* PROBLEM TO SOLVE
Some lines in the data below hold the string "terminalized". Report how many, as a bare number.

* INFORMATION
(* ===== verification/Execution.v ===== *)
(** * Execution of passed proposals ([votingengine/src/execution.rs])

    Passed proposals wait in a queue; each block runs some of them within a
    weight budget, every run in its own transaction. A failure is counted and
    put off; after [MaxManualExecutionAttempts] failures the proposal is
    declared failed and the business callback is never run again. A retryable
    failure of an internal proposal opens a period in which its voters may
    retry or cancel it. *)
From S2P Require Import Prelude Cid Types State Interfaces Runtime Locks Data Cleanup.
From S2P Require Import Lifecycle.

(** The retry delay after [attempts] failures: [1 << min(attempts, 6)]. *)
Definition backoff_delay (attempts : Z) : Z :=
  saturated_into BlockNumber_max (Z.shiftl 1 (Z.min attempts 6)).

Section Execution.
Context `{Wt : Weights} `{Cfg : !Config} `{Ord : StorageOrder} {W : Type}
  `{Prov : !Providers W} `{Cb : !Callbacks W} `{Tr : !ProposalTracks W}.

Definition apply_automatic_execution_outcome (proposal_id kind : Z)
    (outcome : ProposalExecutionOutcome) : RM W unit :=
  match outcome with
  | Ignored => throw (VotingErr ProposalOwnerMissing)
  | Executed =>
      set_proposal_status proposal_id STATUS_EXECUTED ;;
      run_track_hook (on_proposal_executed kind proposal_id)
  | RetryableFailed =>
      if decide (kind = PROPOSAL_KIND_INTERNAL) then schedule_execution_retry proposal_id
      else set_proposal_status proposal_id STATUS_EXECUTION_FAILED
  | FatalFailed => set_proposal_status proposal_id STATUS_EXECUTION_FAILED
  end.

Definition drop_pending_execution (proposal_id : Z) : RM W unit :=
  upd (set_PendingProposalExecutions (delete proposal_id)).

(** The transaction that runs one queued proposal. *)
Definition execute_pending (proposal_id : Z) : RM W unit :=
  transact (
    proposal ← gets (fun s => Proposals (ve s) !! proposal_id);
    proposal ← ok_or proposal (VotingErr ProposalNotFound);
    if negb (bool_decide (status proposal = STATUS_PASSED)) then
      drop_pending_execution proposal_id
    else
      outcome ← with_callback_execution_scope proposal_id
        (invoke_execution_callback proposal_id (kind proposal) true);
      drop_pending_execution proposal_id ;;
      apply_automatic_execution_outcome proposal_id (kind proposal) outcome ;;
      after ← gets (fun s => Proposals (ve s) !! proposal_id);
      after ← ok_or after (VotingErr ProposalNotFound);
      if is_terminal_status (status after) then
        finish_terminal_status proposal_id (status after)
      else mret tt).

(** The transaction that declares a proposal failed after its last attempt. *)
Definition dead_letter_execution (proposal_id attempts now : Z) : RM W unit :=
  transact (
    set_proposal_status proposal_id STATUS_EXECUTION_FAILED ;;
    drop_pending_execution proposal_id ;;
    upd (set_PendingTerminalFinalizations
      (insert proposal_id {| attempts := 0; next_attempt_at := now |})) ;;
    emit (ProposalExecutionDeadLettered proposal_id attempts)).

Definition handle_automatic_execution_failure (proposal_id : Z)
    (state : PendingExecutionState) (now : Z) : RM W unit :=
  proposal ← gets (fun s => Proposals (ve s) !! proposal_id);
  match proposal with
  | None => drop_pending_execution proposal_id
  | Some proposal =>
      if negb (bool_decide (status proposal = STATUS_PASSED)) then
        drop_pending_execution proposal_id
      else
        let attempts := saturating_add u8_max (attempts state) 1 in
        terminalized ←
          (if decide (MaxManualExecutionAttempts <= attempts) then
             r ← lift (attempt (dead_letter_execution proposal_id attempts now));
             mret (is_ok r)
           else mret false);
        if (terminalized : bool) then mret tt
        else
          let next := block_add now (backoff_delay attempts) in
          upd (set_PendingProposalExecutions
            (insert proposal_id {| attempts := attempts; next_attempt_at := next |})) ;;
          emit (ProposalExecutionDeferred proposal_id attempts next)
  end.

(** The selection loop: entries due, within the weight budget and [max]. *)
Fixpoint select_executions (entries : list (Z * PendingExecutionState)) (now : Z)
    (max : nat) (item_weight : weight) (w : weight) (pending : list (Z * PendingExecutionState))
    : list (Z * PendingExecutionState) * weight :=
  match entries with
  | [] => (pending, w)
  | (proposal_id, state) :: entries =>
      let after_scan := w_add w (db_reads 1) in
      if any_gt after_scan MaxExecutionWeightPerBlock then (pending, w)
      else if bool_decide (now < next_attempt_at state) then
        select_executions entries now max item_weight after_scan pending
      else
        let after_item := w_add after_scan item_weight in
        if any_gt after_item MaxExecutionWeightPerBlock then (pending, after_scan)
        else
          let pending := pending ++ [(proposal_id, state)] in
          if bool_decide (max <= length pending)%nat then (pending, after_item)
          else select_executions entries now max item_weight after_item pending
  end.

Definition execution_step (now : Z) (entry : Z * PendingExecutionState) : RS W unit :=
  result ← attempt (execute_pending entry.1);
  if is_ok result then mret tt
  else
    _ ← attempt (handle_automatic_execution_failure entry.1 entry.2 now);
    mret tt.

Definition process_pending_proposal_executions (now : Z) : RS W weight :=
  if decide (MaxAutoFinalizePerBlock = 0) then mret w_zero
  else
    entries ← sgets (fun s => storage_iter (PendingProposalExecutions (ve s)));
    let item_weight :=
      w_add (w_add wi_process_pending_execution wi_finalize_proposal) wi_set_code in
    let '(pending, w) :=
      select_executions entries now (Z.to_nat MaxAutoFinalizePerBlock) item_weight
        (db_reads 1) [] in
    sfor_each (execution_step now) pending ;;
    mret w.

(** ** Completing the side effects of failed proposals *)

Definition drop_terminal_finalization (proposal_id : Z) : RM W unit :=
  upd (set_PendingTerminalFinalizations (delete proposal_id)).

(** What follows a failed completion: dead letter or another attempt. *)
Definition defer_terminal_finalization (proposal_id : Z) (state : PendingExecutionState)
    (now : Z) : RM W unit :=
  let attempts := saturating_add u8_max (attempts state) 1 in
  if decide (MaxManualExecutionAttempts <= attempts) then
    drop_terminal_finalization proposal_id ;;
    upd (set_TerminalFinalizationDeadLetters (insert proposal_id attempts)) ;;
    emit (ProposalTerminalFinalizationDeadLettered proposal_id attempts)
  else
    let next := block_add now (backoff_delay attempts) in
    upd (set_PendingTerminalFinalizations
      (insert proposal_id {| attempts := attempts; next_attempt_at := next |})) ;;
    emit (ProposalTerminalFinalizationDeferred proposal_id attempts next).

Definition terminal_finalization_step (now : Z) (w : weight)
    (entry : Z * PendingExecutionState) : RS W weight :=
  let w := w_add w (db_reads_writes 2 3) in
  proposal ← sgets (fun s => Proposals (ve s) !! entry.1);
  if negb (bool_decide (status <$> proposal = Some STATUS_EXECUTION_FAILED)) then
    _ ← attempt (drop_terminal_finalization entry.1); mret w
  else
    result ← attempt (transact (finish_terminal_status entry.1 STATUS_EXECUTION_FAILED));
    _ ← attempt
      (if is_ok result then
         drop_terminal_finalization entry.1 ;;
         upd (set_TerminalFinalizationDeadLetters (delete entry.1))
       else defer_terminal_finalization entry.1 entry.2 now);
    mret w.

Definition process_pending_terminal_finalizations (now : Z) : RS W weight :=
  if decide (MaxPendingRetryExpirationsPerBlock = 0) then mret (db_reads 1)
  else
    pending ← sgets (fun s => take (Z.to_nat MaxPendingRetryExpirationsPerBlock)
      (filter (fun e => next_attempt_at e.2 <= now)
        (storage_iter (PendingTerminalFinalizations (ve s)))));
    sfold (terminal_finalization_step now) (db_reads 1) pending.

(** ** Retry deadlines *)

Definition drop_retry_state (proposal_id : Z) : RM W unit :=
  upd (set_ProposalExecutionRetryStates (delete proposal_id)).
Definition drop_retry_expiration (proposal_id : Z) : RM W unit :=
  upd (set_PendingExecutionRetryExpirations (delete proposal_id)).

(** The transaction that ends the retry period. *)
Definition expire_retry (proposal_id : Z) : RM W unit :=
  transact (
    set_proposal_status proposal_id STATUS_EXECUTION_FAILED ;;
    emit (ProposalExecutionRetryExpired proposal_id) ;;
    finish_terminal_status proposal_id STATUS_EXECUTION_FAILED).

Definition retry_deadline_step (now : Z) (w : weight) (proposal_id : Z) : RS W weight :=
  let w := w_add w (db_reads_writes 2 3) in
  state ← sgets (fun s => ProposalExecutionRetryStates (ve s) !! proposal_id);
  match state with
  | None => mret w
  | Some state =>
      if bool_decide (now < retry_deadline state) then
        _ ← attempt (reschedule_or_queue proposal_id (retry_deadline state)
          (retry_deadline state));
        mret w
      else
        proposal ← sgets (fun s => Proposals (ve s) !! proposal_id);
        if negb (bool_decide (status <$> proposal = Some STATUS_PASSED)) then
          _ ← attempt (drop_retry_state proposal_id); mret w
        else
          result ← attempt (expire_retry proposal_id);
          if is_ok result then mret w
          else
            _ ← attempt (reschedule_or_queue proposal_id (block_add now 1)
              (retry_deadline state));
            mret w
  end.

Definition process_execution_retry_deadlines (now : Z) : RS W weight :=
  queue ← sgets (fun s => default [] (ExecutionRetryDeadlines (ve s) !! now));
  smodify (set_ve (set_ExecutionRetryDeadlines (delete now))) ;;
  sfold (retry_deadline_step now) (db_reads_writes 1 1) queue.

Definition retry_expiration_step (now : Z) (w : weight) (entry : Z * Z) : RS W weight :=
  let '(proposal_id, retry_deadline') := entry in
  let w := w_add w (db_reads_writes 3 4) in
  state ← sgets (fun s => ProposalExecutionRetryStates (ve s) !! proposal_id);
  match state with
  | None => _ ← attempt (drop_retry_expiration proposal_id); mret w
  | Some state =>
      if bool_decide (now < retry_deadline state) then
        rescheduled ← attempt (reschedule_execution_retry_deadline proposal_id
          (retry_deadline state));
        _ ← attempt
          (if is_ok rescheduled then drop_retry_expiration proposal_id
           else upd (set_PendingExecutionRetryExpirations
                  (insert proposal_id (retry_deadline state))));
        mret w
      else
        proposal ← sgets (fun s => Proposals (ve s) !! proposal_id);
        if negb (bool_decide (status <$> proposal = Some STATUS_PASSED)) then
          _ ← attempt (drop_retry_state proposal_id ;; drop_retry_expiration proposal_id);
          mret w
        else
          result ← attempt (expire_retry proposal_id);
          _ ← attempt
            (if is_ok result then drop_retry_expiration proposal_id
             else upd (set_PendingExecutionRetryExpirations
                    (insert proposal_id retry_deadline')));
          mret w
  end.

Definition process_pending_execution_retry_expirations (now : Z) : RS W weight :=
  if decide (MaxPendingRetryExpirationsPerBlock = 0) then mret (db_reads 1)
  else
    pending ← sgets (fun s => take (Z.to_nat MaxPendingRetryExpirationsPerBlock)
      (storage_iter (PendingExecutionRetryExpirations (ve s))));
    sfold (retry_expiration_step now) (db_reads 1) pending.

(** ** Manual retry and cancellation *)

Definition retry_passed_proposal_inner (who : AccountId) (proposal_id : Z) : RM W unit :=
  transact (
    ensure_retry_admin who proposal_id ;;
    proposal ← gets (fun s => Proposals (ve s) !! proposal_id);
    proposal ← ok_or proposal (VotingErr ProposalNotFound);
    ensure (bool_decide (status proposal = STATUS_PASSED)) (VotingErr ProposalNotRetryable) ;;
    state ← gets (fun s => ProposalExecutionRetryStates (ve s) !! proposal_id);
    state ← ok_or state (VotingErr ProposalNotRetryable);
    now ← gets block_number;
    ensure (bool_decide (now <= retry_deadline state))
      (VotingErr ExecutionRetryDeadlinePassed) ;;
    ensure (bool_decide (manual_attempts state < MaxManualExecutionAttempts))
      (VotingErr ManualExecutionAttemptsExceeded) ;;
    outcome ← with_callback_execution_scope proposal_id
      (invoke_execution_callback proposal_id (kind proposal) true);
    match outcome with
    | Executed =>
        set_proposal_status proposal_id STATUS_EXECUTED ;;
        run_track_hook (on_proposal_executed (kind proposal) proposal_id) ;;
        emit (ProposalExecutionRetried proposal_id (manual_attempts state) STATUS_EXECUTED) ;;
        finish_terminal_status proposal_id STATUS_EXECUTED
    | RetryableFailed =>
        let attempts := saturating_add u8_max (manual_attempts state) 1 in
        if decide (MaxManualExecutionAttempts <= attempts) then
          set_proposal_status proposal_id STATUS_EXECUTION_FAILED ;;
          emit (ProposalExecutionRetried proposal_id attempts STATUS_EXECUTION_FAILED) ;;
          finish_terminal_status proposal_id STATUS_EXECUTION_FAILED
        else
          emit (ProposalExecutionRetried proposal_id attempts STATUS_PASSED) ;;
          upd (set_ProposalExecutionRetryStates (insert proposal_id
            {| manual_attempts := attempts;
               first_auto_failed_at := first_auto_failed_at state;
               retry_deadline := retry_deadline state;
               last_attempt_at := Some now |}))
    | FatalFailed =>
        set_proposal_status proposal_id STATUS_EXECUTION_FAILED ;;
        emit (ProposalExecutionRetried proposal_id (manual_attempts state)
          STATUS_EXECUTION_FAILED) ;;
        finish_terminal_status proposal_id STATUS_EXECUTION_FAILED
    | Ignored => throw (VotingErr ProposalOwnerMissing)
    end).

Definition cancel_passed_proposal_inner (who : AccountId) (proposal_id : Z) : RM W unit :=
  transact (
    ensure_retry_admin who proposal_id ;;
    proposal ← gets (fun s => Proposals (ve s) !! proposal_id);
    proposal ← ok_or proposal (VotingErr ProposalNotFound);
    ensure (bool_decide (status proposal = STATUS_PASSED)) (VotingErr ProposalNotRetryable) ;;
    can_cancel_passed_proposal_by_owner proposal_id (kind proposal) ;;
    set_proposal_status proposal_id STATUS_EXECUTION_FAILED ;;
    emit (ProposalExecutionCancelled proposal_id) ;;
    finish_terminal_status proposal_id STATUS_EXECUTION_FAILED).
End Execution.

* ANSWER FOR THE TASK
2